The black-footed ferret is a nocturnal prowler whose fate is closely tied to that of the prairie dog. The ferret eats ground squirrels, mice, birds, and insects. It lives in burrows dug by prairie dogs, which also are its primary prey. A colony of prairie dogs 100 to 148 acres in size is necessary to support one ferret.

Massive hunting and poisoning campaigns against the prairie dog, its main food source, caused the ferret to decline. The wholesale conversion of prairie to crop land further impacted the ferrets and their prey. The black-footed ferret was first officially recognized by the United States government as threatened in 1967 and was listed as endangered when the Endangered Species Act (ESA) was created in 1973.

After the black-footed ferret population was decimated by disease, biologists determined that the remaining wild ferrets were not a viable breeding population. The last 12 ferrets were captured and combined with 6 ferrets already in captivity to bring the world total to 18 ferrets, all in captivity, in 1987. Captive breeding has been successful. Sufficient numbers of prairie dogs were born to allow reintroduction to be attempted after just a few years.

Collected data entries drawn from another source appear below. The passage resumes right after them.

Lemma boot_range :
  Forall (page kend_ex) (range_pages 0x80108001 0x8010b000) ∧
  NoDup (range_pages 0x80108001 0x8010b000 ++ []).
Proof.
  rewrite boot_range_pages. split.
  - repeat (apply Forall_cons; split; [split; [lia|by vm_compute]|]). apply Forall_nil_2.
  - apply NoDup_cons; split; [set_solver by lia|]. apply NoDup_cons; split; [set_solver|].
    apply NoDup_nil_2.
Qed.

Lemma freerange_correct_witness :
  ∃ s', freerange kend_ex 0x80108001 0x8010b000 km_boot = Ok tt s' ∧
    free_pages kend_ex s' two_pages.
Proof.
  destruct km_boot_ready as [Hr Hl]. destruct boot_range as [Hp Hd].
  destruct (freerange_correct kend_ex 0x80108001 0x8010b000 km_boot []
    ltac:(lia) ltac:(by vm_compute) Hp Hd Hr Hl) as [(s'&E&H) _].
  exists s'. rewrite boot_range_pages in H. split; [exact E|exact H].
Defined.

Lemma kalloc_never_aliases_witness :
  ∃ s0 s, rtc (client kend_ex) (s0, []) (s, [0x8010a000]) ∧
    ∃ l, free_pages kend_ex s l ∧ [0x8010a000] ++ l ≡ₚ two_pages.
Proof.
  destruct km_boot_ready as [Hr Hl]. destruct boot_range as [Hp Hd].
  destruct (freerange_run kend_ex 0x80108001 0x8010b000 km_boot []) as (s0&_&H1&H2&_);
    [lia|by vm_compute|done|done|done|done|].
  rewrite boot_range_pages in H1. change (rev _ ++ []) with two_pages in H1.
  destruct (kalloc_free_pages kend_ex s0 two_pages H2 H1) as (s&E&_&_&Hz).
  assert (Hs : rtc (client kend_ex) (s0, []) (s, [0x8010a000])).
  { eapply rtc_l; [by eapply client_alloc|]. apply rtc_refl. }
  exists s0, s. split; [exact Hs|].
  destruct (kalloc_never_aliases kend_ex s0 two_pages s [0x8010a000]
    (proj2 (proj2 H1)) (proj1 (proj2 H1)) H2 H1 Hs) as (l&H3&H4&_).
  exists l. split; [exact H3|exact H4].
Defined.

In 1991, the first reintroduction of 49 juvenile ferrets was completed. Careful monitoring showed that 12 percent of these ferrets were able to survive the winter. The discovery of two wild-born litters was a particularly good sign. A second group of 90 captive-bred ferrets was released in 1992. Follow-up indicates that survival may be about 25 percent. The majority of ferrets are lost to predation by coyotes. The objective of the recovery effort is to establish ten geographically distinct free-ranging populations totaling 1500 ferrets by the year 2010.

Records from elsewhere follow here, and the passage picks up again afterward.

(* ===== verification/Disk.v ===== *)
(** Disk buffers (buf.h), the interface of a disk driver, and the in-memory
    driver memide.c.

    The kernel links one of two drivers, ide.c or memide.c, which both export
    [iderw(b)]: "If B_DIRTY is set, write buf to disk, clear B_DIRTY, set
    B_VALID.  Else if B_VALID is not set, read buf from disk, set B_VALID".
    The class [Driver] is that contract; the buffer cache is proved against
    it and memide.c is proved to meet it. *)
From S2P Require Import Prelude Kmonad Kstate.

(** ** buf.h *)

Definition BSIZE : Z := 512.
Definition B_BUSY : Z := 1.
Definition B_VALID : Z := 2.
Definition B_DIRTY : Z := 4.

(** Buffers are named by their index in [bcache.buf]; index [NBUF] is the
    list head. *)
Record buf := Buf {
  b_flags : Z;
  b_dev : Z;
  b_sector : Z;
  b_prev : nat;                    (* LRU cache list *)
  b_next : nat;
  b_qnext : option nat;            (* disk queue *)
  b_data : list Z
}.
Definition set_b_flags v (r : buf) : buf :=
  Buf v (b_dev r) (b_sector r) (b_prev r) (b_next r) (b_qnext r) (b_data r).
Definition set_b_dev v (r : buf) : buf :=
  Buf (b_flags r) v (b_sector r) (b_prev r) (b_next r) (b_qnext r) (b_data r).
Definition set_b_sector v (r : buf) : buf :=
  Buf (b_flags r) (b_dev r) v (b_prev r) (b_next r) (b_qnext r) (b_data r).
Definition set_b_prev v (r : buf) : buf :=
  Buf (b_flags r) (b_dev r) (b_sector r) v (b_next r) (b_qnext r) (b_data r).
Definition set_b_next v (r : buf) : buf :=
  Buf (b_flags r) (b_dev r) (b_sector r) (b_prev r) v (b_qnext r) (b_data r).
Definition set_b_qnext v (r : buf) : buf :=
  Buf (b_flags r) (b_dev r) (b_sector r) (b_prev r) (b_next r) v (b_data r).
Definition set_b_data v (r : buf) : buf :=
  Buf (b_flags r) (b_dev r) (b_sector r) (b_prev r) (b_next r) (b_qnext r) v.

Definition has (fl f : Z) : bool := nz (Z.land fl f).
Definition setf (fl f : Z) : Z := Z.lor fl f.
Definition clrf (fl f : Z) : Z := Z.land fl (Z.lnot f).

(** Flag words are three bits wide; facts about them are checked by cases. *)
Definition flags_ok (fl : Z) : Prop := 0 ≤ fl < 8.

Lemma flags_cases (P : Z → Prop) :
  P 0 → P 1 → P 2 → P 3 → P 4 → P 5 → P 6 → P 7 → ∀ fl, flags_ok fl → P fl.
Proof.
  intros. assert (fl = 0 ∨ fl = 1 ∨ fl = 2 ∨ fl = 3 ∨ fl = 4 ∨ fl = 5 ∨ fl = 6 ∨ fl = 7)
    by (unfold flags_ok in *; lia). naive_solver.
Qed.

Ltac flag_cases fl H := revert H; revert fl; refine (flags_cases _ _ _ _ _ _ _ _ _);
  try done.

Lemma flags_ok_setf fl f : flags_ok fl → flags_ok f → flags_ok (setf fl f).
Proof. intros H1 H2. revert f H2. by flag_cases fl H1; intros f Hf; flag_cases f Hf. Qed.
Lemma flags_ok_clrf fl f : flags_ok fl → flags_ok f → flags_ok (clrf fl f).
Proof. intros H1 H2. revert f H2. by flag_cases fl H1; intros f Hf; flag_cases f Hf. Qed.
Lemma has_setf fl f g : flags_ok fl → f ∈ [B_BUSY; B_VALID; B_DIRTY] →
  g ∈ [B_BUSY; B_VALID; B_DIRTY] → has (setf fl f) g = (has fl g || (f =? g)).
Proof.
  intros Hf H1 H2. rewrite !list_elem_of_In in H1, H2. simpl in H1, H2.
  destruct H1 as [<-|[<-|[<-|[]]]], H2 as [<-|[<-|[<-|[]]]]; by flag_cases fl Hf.
Qed.
Lemma has_clrf fl f g : flags_ok fl → f ∈ [B_BUSY; B_VALID; B_DIRTY] →
  g ∈ [B_BUSY; B_VALID; B_DIRTY] → has (clrf fl f) g = (has fl g && negb (f =? g)).
Proof.
  intros Hf H1 H2. rewrite !list_elem_of_In in H1, H2. simpl in H1, H2.
  destruct H1 as [<-|[<-|[<-|[]]]], H2 as [<-|[<-|[<-|[]]]]; by flag_cases fl Hf.
Qed.

(** ** The driver contract *)

Class Driver (D : Type) := {
  drv_rw : buf → M D buf;                  (* iderw(b): the buffer it leaves *)
  dview : D → Z → Z → list Z;              (* contents of (dev, sector) *)
  dvalid : D → Z → Z → Prop                (* the disk has (dev, sector) *)
}.

Class DriverLaws (D : Type) `{Driver D} : Prop := {
  drv_write b d :
    flags_ok (b_flags b) → has (b_flags b) B_BUSY = true → has (b_flags b) B_DIRTY = true →
    dvalid d (b_dev b) (b_sector b) → length (b_data b) = 512%nat →
    ∃ d', drv_rw b d = Ok (set_b_flags (setf (clrf (b_flags b) B_DIRTY) B_VALID) b) d' ∧
      (∀ dev sec, dview d' dev sec =
         if (dev =? b_dev b) && (sec =? b_sector b) then b_data b else dview d dev sec) ∧
      (∀ dev sec, dvalid d' dev sec ↔ dvalid d dev sec);
  drv_read b d :
    flags_ok (b_flags b) → has (b_flags b) B_BUSY = true → has (b_flags b) B_DIRTY = false →
    has (b_flags b) B_VALID = false → dvalid d (b_dev b) (b_sector b) →
    drv_rw b d = Ok (set_b_flags (setf (b_flags b) B_VALID)
                      (set_b_data (dview d (b_dev b) (b_sector b)) b)) d;
  dview_length d dev sec : dvalid d dev sec → length (dview d dev sec) = 512%nat
}.

(** ** memide.c *)
Module Memide.

(** [disksize] and the image [memdisk]. *)
Record memide := Mk { disksize : Z; memdisk : list Z }.

Definition ideinit (img : list Z) : memide := Mk (Z.of_nat (length img) / 512) img.

Definition iderw (b : buf) : M memide buf := λ d,
  if negb (has (b_flags b) B_BUSY) then Panic "iderw: buf not busy" d else
  if Z.land (b_flags b) (Z.lor B_VALID B_DIRTY) =? B_VALID
  then Panic "iderw: nothing to do" d else
  if negb (b_dev b =? 1) then Panic "iderw: request not for disk 1" d else
  if disksize d <=? b_sector b then Panic "iderw: sector out of range" d else
  let p := Z.to_nat (b_sector b * 512) in
  if has (b_flags b) B_DIRTY then
    Ok (set_b_flags (setf (clrf (b_flags b) B_DIRTY) B_VALID) b)
       (Mk (disksize d) (splice p (b_data b) (memdisk d)))
  else
    Ok (set_b_flags (setf (b_flags b) B_VALID) (set_b_data (slice p 512 (memdisk d)) b)) d.

#[global] Instance driver : Driver memide := {
  drv_rw := iderw;
  dview d dev sec :=
    if (dev =? 1) && (0 <=? sec) && (sec <? disksize d)
    then slice (Z.to_nat (sec * 512)) 512 (memdisk d) else [];
  dvalid d dev sec := dev = 1 ∧ 0 ≤ sec < disksize d ∧
    disksize d = Z.of_nat (length (memdisk d)) / 512
}.

Lemma sector_room (d : memide) dev sec : dvalid d dev sec →
  (Z.to_nat (sec * 512) + 512 ≤ length (memdisk d))%nat.
Proof. intros (_&Hs&He). rewrite He in Hs. Z.div_mod_to_equations. lia. Qed.

(** A sector written is read back; other sectors are not touched. *)
Lemma splice_sector (l data : list Z) s t :
  0 ≤ s → 0 ≤ t → length data = 512%nat → (Z.to_nat (s * 512) + 512 ≤ length l)%nat →
  slice (Z.to_nat (t * 512)) 512 (splice (Z.to_nat (s * 512)) data l) =
    if t =? s then data else slice (Z.to_nat (t * 512)) 512 l.
Proof.
  intros Hs Ht Hd Hl. destruct (Z.eqb_spec t s) as [->|Hne].
  - by apply slice_splice_same; rewrite ?Hd.
  - apply slice_splice_disjoint; rewrite Hd; [done|]. lia.
Qed.

Lemma rw_dirty fl : flags_ok fl → has fl B_DIRTY = true →
  (Z.land fl (Z.lor B_VALID B_DIRTY) =? B_VALID) = false.
Proof. intros H. by flag_cases fl H. Qed.
Lemma rw_clean fl : flags_ok fl → has fl B_DIRTY = false → has fl B_VALID = false →
  (Z.land fl (Z.lor B_VALID B_DIRTY) =? B_VALID) = false.
Proof. intros H. by flag_cases fl H. Qed.

#[global] Instance driver_laws : DriverLaws memide.
Proof.
  split.
  - intros b d Hfl Hb Hd Hv Hl. pose proof (sector_room d _ _ Hv) as Hroom.
    destruct Hv as (Hdev&Hs&He). simpl. unfold iderw.
    rewrite Hb, (rw_dirty _ Hfl Hd), Hdev, (proj2 (Z.leb_gt _ _)), Hd by lia. cbn [negb Z.eqb Pos.eqb].
    eexists. split; [done|]. simpl. split.
    + intros dev sec. rewrite <- Hdev. destruct (Z.eqb_spec dev (b_dev b)); simpl;
        [|by bdestr]. destruct (Z.leb_spec 0 sec), (Z.ltb_spec sec (disksize d)); simpl;
        try (destruct (Z.eqb_spec sec (b_sector b)); [lia|done]).
      apply splice_sector; lia.
    + intros dev sec. by rewrite length_splice by lia.
  - intros b d Hfl Hb Hd Hv Hval. destruct Hval as (Hdev&Hs&He). simpl. unfold iderw.
    rewrite Hb, (rw_clean _ Hfl Hd Hv), Hdev, (proj2 (Z.leb_gt _ _)), Hd by lia.
    cbn [negb Z.eqb Pos.eqb andb].
    by rewrite (proj2 (Z.leb_le _ _)), (proj2 (Z.ltb_lt _ _)) by lia.
  - intros d dev sec Hv. pose proof (sector_room d _ _ Hv) as Hroom.
    destruct Hv as (->&Hs&He). simpl.
    rewrite (proj2 (Z.leb_le _ _)), (proj2 (Z.ltb_lt _ _)) by lia. simpl.
    by apply length_slice.
Qed.

End Memide.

This trail is called Horsethief Falls. From I-25, take US-24 west 18 miles to it’s intersection with CO 67 in Woodland Park. Take US 24/CO 67 south to Divide where the highways diverge. Turn left (south) on CO 67 and go about 9 miles to the summit of the pass. The parking area is on the left, the closed Waters Tunnel marks the spot. There is some parking on the right also.

One pace = each time your left foot hits the ground

Pace Calibration: At the parking lot, there is a sign with a map on it. Stand with your back to the map, facing the tunnel. It took me 20 paces to reach the mouth of the tunnel where there is a door locked with a chain and padlock.

Kids - Yes
Dogs - Yes
No restrooms or trash cans. Please pack out trash.

From the parking lot, follow the trail to the right (there is another trail that seems to kind of go over the top of the tunnel, that is not the one you want.)

These clues start at the falls and work back.

Follow the trail toward the falls. When you get to an intersection with two posts that have arrows, follow the trail that goes straight. You’ll pass a sign that says “Falls” and “Pancake Rock” with arrows on it – take the trail to the Falls. Enjoy a picnic listening to the sound of the splashing water.

To find the box, take the trail back the way you came, and pass that same sign that says “Falls” and “Pancake Rock”. Immediately after this sign, there’s a post with an arrow that points you back on the trail to the parking lot, take that trail back the way you came. When you reach the intersection with the two posts with arrows, here’s where your pace counting starts. From the INTERSECTION (not from the post), count 48 paces to a spot where there are a couple large rocks in the path, and you have to walk around them. From there, count 55 paces to a barbed wire fence on either side of you.

Just after the barbed wire fence, there's a boulder field in the trail. Standing on the boulder field, on your right, you'll see two dead trees that are standing, but leaning on each other at the top. One of them has strange bumps on it. From the tree with the bumps, take 12 paces down over the boulder field, where you'll see a smooth gray tree lying down on your right, it has been sawed off right where it meets the trail. Follow this tree to the other end, where it meets a standing tree with no needles. Right next to this tree are a group of large rocks. The letterbox is hidden behind the largest one, covered by small rocks, sticks, and natural debris.